## blawg

# Predicting Survival of Titanic Passengers

### Getting started with the Titanic data set

Garrett Mayock

*posted 2019-01-02 23:48:26 UTC*

The past two weeks have been hectic with the holidays, but I’ve spent a lot of time trying my hand at some applied data science. This particular effort was focused on the Titanic data set via Kaggle’s competition. Most people have heard about the Titanic – it was a big passenger ship, they bragged about it being unsinkable, and in a tragic irony, it sank. For those of you who haven’t heard of Kaggle, it’s a platform for companies to put out real-money contests for data scientists, with prizes sometimes in the hundreds of thousands of dollars.
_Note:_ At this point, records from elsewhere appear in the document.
(** The first [k] users of the lock run, each to completion; what they
    ask of the lock meanwhile queues up at the end.  The result tells
    whether one of them never returned the lock. *)
Fixpoint advance (k : nat) (q : list Task) (w : World)
  : World * list Task * bool :=
  match k, q with
  | S k', h :: waiting =>
      match runTask h w with
      | (w1, Uncaught _, spawned) => (w1, acquireAll waiting spawned, true)
      | (w1, _, spawned) => advance k' (acquireAll waiting spawned) w1
      end
  | _, _ => (w, q, false)
  end.

(** The task [t] gets the lock, with [behind] waiting behind it. *)
Definition exec (t : Task) (behind : list Task) (w : World)
  : Sys * Outcome Answer :=
  match runTask t w with
  | (w1, Uncaught e, spawned) =>
      (mkSys w1 (acquireAll behind spawned) true, Uncaught e)
  | (w1, out, spawned) => (handOver w1 (acquireAll behind spawned), out)
  end.

(** [await this.lock.acquire(this.lockKey, t)] by a caller that does
    nothing else until the promise settles: on a free lock [t] runs at
    once; otherwise it is queued, unless [maxPending] functions wait
    already, and runs when all the users before it are done. *)
Definition await (t : Task) (s : Sys) : Sys * Outcome Answer :=
  if stuck s then
    if (maxPending <=? List.length (queue s))%nat
    then (s, Rejected TooManyPending)
    else (mkSys (world s) (queue s ++ [t]) true, Blocked)
  else
    match queue s with
    | [] => exec t [] (world s)
    | _ :: waiting =>
        if (maxPending <=? List.length waiting)%nat
        then (s, Rejected TooManyPending)
        else
          match advance (List.length (queue s)) (queue s ++ [t]) (world s) with
          | (w1, q1, true) => (mkSys w1 q1 true, Blocked)
          | (w1, q1, false) => exec t (tl q1) w1
          end
    end.

Definition find (query : Query) (options : option QueryOptions) :=
  await (TFind query options).
Definition insert (record : Rec) (asDeleted : bool) :=
  await (TInsert record asDeleted).
Definition delete (query : Query) := await (TDelete query).

(** A collection nobody is using. *)
Definition idle (w : World) : Sys := mkSys w [] false.

(** The users of the lock left after the caller's last call run when the
    caller yields; [n] bounds how many are run. *)
Fixpoint settle (n : nat) (s : Sys) : Sys :=
  match n with
  | O => s
  | S n' =>
      if stuck s then s
      else match queue s with
           | [] => s
           | t :: waiting =>
               match runTask t (world s) with
               | (w1, Uncaught _, spawned) =>
                   mkSys w1 (acquireAll waiting spawned) true
               | (w1, _, spawned) =>
                   settle n' (handOver w1 (acquireAll waiting spawned))
               end
           end
  end.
However, it’s also a platform for data scientists to learn – both by participating in contests for big money as well as “Getting Started” competitions that are designed to kick-start the learning process.

The Titanic Competition is one of those. In it, you’re given information on the survival of 891 passengers and are tasked to build a classifier to predict the survival of the remaining 418 passengers. It’s a popular training exercise because getting good results requires dealing with many of the data issues that you’ll face in the real world. There are missing values, there are strings containing non-normalized data (i.e., they contain title, first name, and last name, all in one column), there’s categorical data both ordinal (ticket class) and non-ordinal (port of embarkation), and so on. I went through several iterations, first using Kaggle’s IPython notebooks to do data exploration while maintaining a clean copy of the code in a script file. This duplication, while useful for keeping a clean master copy of the code, became repetitive, and I started using just notebooks after a few attempts.

I’ve made all of my notebooks public. The most recent was my attempt to get in the top 10% - I encourage you to take a look here. I’m two right answers from hitting the top 10%, but at this point I feel I can learn more by stepping away from this for a while and checking off some of the other items on my list. Those items are detailed in the “What’s next?” section of my previous blog post.

Anyway, here’s a list of the major categories of tasks I’ve undertaken while working on the competition:

**Cleaning data**

- Handling NaNs: Fare, Age
- Parse text strings (to find title, last name, cabin group)
- Aliasing using dictionaries
- Binning age, fare

**Feature engineering**

- Encoded categorical data
- Mapped non-numeric ordinal data to ordinal fields
- Binned age and fare data
- Iterate through rows in the data to make explicit relationships between rows
- Scaled features

**Classifier selection**

- Basic comparison of classifiers
- For loop of classifiers
- GridSearchCV with KNearestClassifier and RandomForestClassifier

**Feature selection / elimination**

- chi2
- Recursive Feature Elimination (RFE)
- Recursive Feature Elimination with Cross-Validation (RFECV)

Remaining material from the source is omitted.